━━ Data section ━━

(* ===== verification/Limits.v ===== *)
(** * Limits: accounting and credentials of [bsd/lib/lazybsd_patch.c]

    The per-user counters ([chglimit] and its callers, [chgsbsize]), the resource
    limits of a process ([lim_*]), credentials ([crget], [crhold], [crfree]) and
    the group search [groupmember].  Counters are 64-bit [long]s; [rlim_t] is
    compared as an unsigned 64-bit integer with the [u_long] that
    [atomic_fetchadd_long] returns. *)
From S2P Require Import Prelude.

(** ** Operations *)

(** [struct uidinfo], the counters. *)
Record uidinfo : Type := {
  ui_sbsize : Z; ui_proccnt : Z; ui_ptscnt : Z; ui_kqcnt : Z; ui_umtxcnt : Z
}.

(** The value returned and the new [*limit]. *)
Definition chglimit (limit diff max : Z) : Z * Z :=
  if (0 <? diff) && negb (max =? 0) then
    if u64 max <? u64 (u64 limit + u64 diff)
    then (0, i64 (i64 (limit + diff) - diff))
    else (1, i64 (limit + diff))
  else (1, i64 (limit + diff)).

Definition chgproccnt (uip : uidinfo) (diff max : Z) : Z * uidinfo :=
  let '(rv, l) := chglimit (ui_proccnt uip) diff max in
  (rv, {| ui_sbsize := ui_sbsize uip; ui_proccnt := l; ui_ptscnt := ui_ptscnt uip;
          ui_kqcnt := ui_kqcnt uip; ui_umtxcnt := ui_umtxcnt uip |}).

Definition chgptscnt (uip : uidinfo) (diff max : Z) : Z * uidinfo :=
  let '(rv, l) := chglimit (ui_ptscnt uip) diff max in
  (rv, {| ui_sbsize := ui_sbsize uip; ui_proccnt := ui_proccnt uip; ui_ptscnt := l;
          ui_kqcnt := ui_kqcnt uip; ui_umtxcnt := ui_umtxcnt uip |}).

Definition chgkqcnt (uip : uidinfo) (diff max : Z) : Z * uidinfo :=
  let '(rv, l) := chglimit (ui_kqcnt uip) diff max in
  (rv, {| ui_sbsize := ui_sbsize uip; ui_proccnt := ui_proccnt uip;
          ui_ptscnt := ui_ptscnt uip; ui_kqcnt := l; ui_umtxcnt := ui_umtxcnt uip |}).

Definition chgumtxcnt (uip : uidinfo) (diff max : Z) : Z * uidinfo :=
  let '(rv, l) := chglimit (ui_umtxcnt uip) diff max in
  (rv, {| ui_sbsize := ui_sbsize uip; ui_proccnt := ui_proccnt uip;
          ui_ptscnt := ui_ptscnt uip; ui_kqcnt := ui_kqcnt uip; ui_umtxcnt := l |}).

Definition with_sbsize (l : Z) (uip : uidinfo) : uidinfo :=
  {| ui_sbsize := l; ui_proccnt := ui_proccnt uip; ui_ptscnt := ui_ptscnt uip;
     ui_kqcnt := ui_kqcnt uip; ui_umtxcnt := ui_umtxcnt uip |}.

(** The value returned, the user and the new [*hiwat]. *)
Definition chgsbsize (uip : uidinfo) (hiwat to max : Z) : Z * uidinfo * Z :=
  let diff := i32 (u32 (to - hiwat)) in
  if (0 <? diff) && (max =? 0) then (0, uip, hiwat) else
  let '(rv, l) := chglimit (ui_sbsize uip) diff max in
  (rv, with_sbsize l uip, if negb (rv =? 0) then to else hiwat).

━━━

◆ **Exercise prompt**: Keep both end lines and retype everything in the records above from the line containing "(** * Limits: accounting" through the line containing "if (0 <? diff) && negb (max =? 0) then", exactly, with nothing else.

◆ **Response to the task**:
(** * Limits: accounting and credentials of [bsd/lib/lazybsd_patch.c]

    The per-user counters ([chglimit] and its callers, [chgsbsize]), the resource
    limits of a process ([lim_*]), credentials ([crget], [crhold], [crfree]) and
    the group search [groupmember].  Counters are 64-bit [long]s; [rlim_t] is
    compared as an unsigned 64-bit integer with the [u_long] that
    [atomic_fetchadd_long] returns. *)
From S2P Require Import Prelude.

(** ** Operations *)

(** [struct uidinfo], the counters. *)
Record uidinfo : Type := {
  ui_sbsize : Z; ui_proccnt : Z; ui_ptscnt : Z; ui_kqcnt : Z; ui_umtxcnt : Z
}.

(** The value returned and the new [*limit]. *)
Definition chglimit (limit diff max : Z) : Z * Z :=
  if (0 <? diff) && negb (max =? 0) then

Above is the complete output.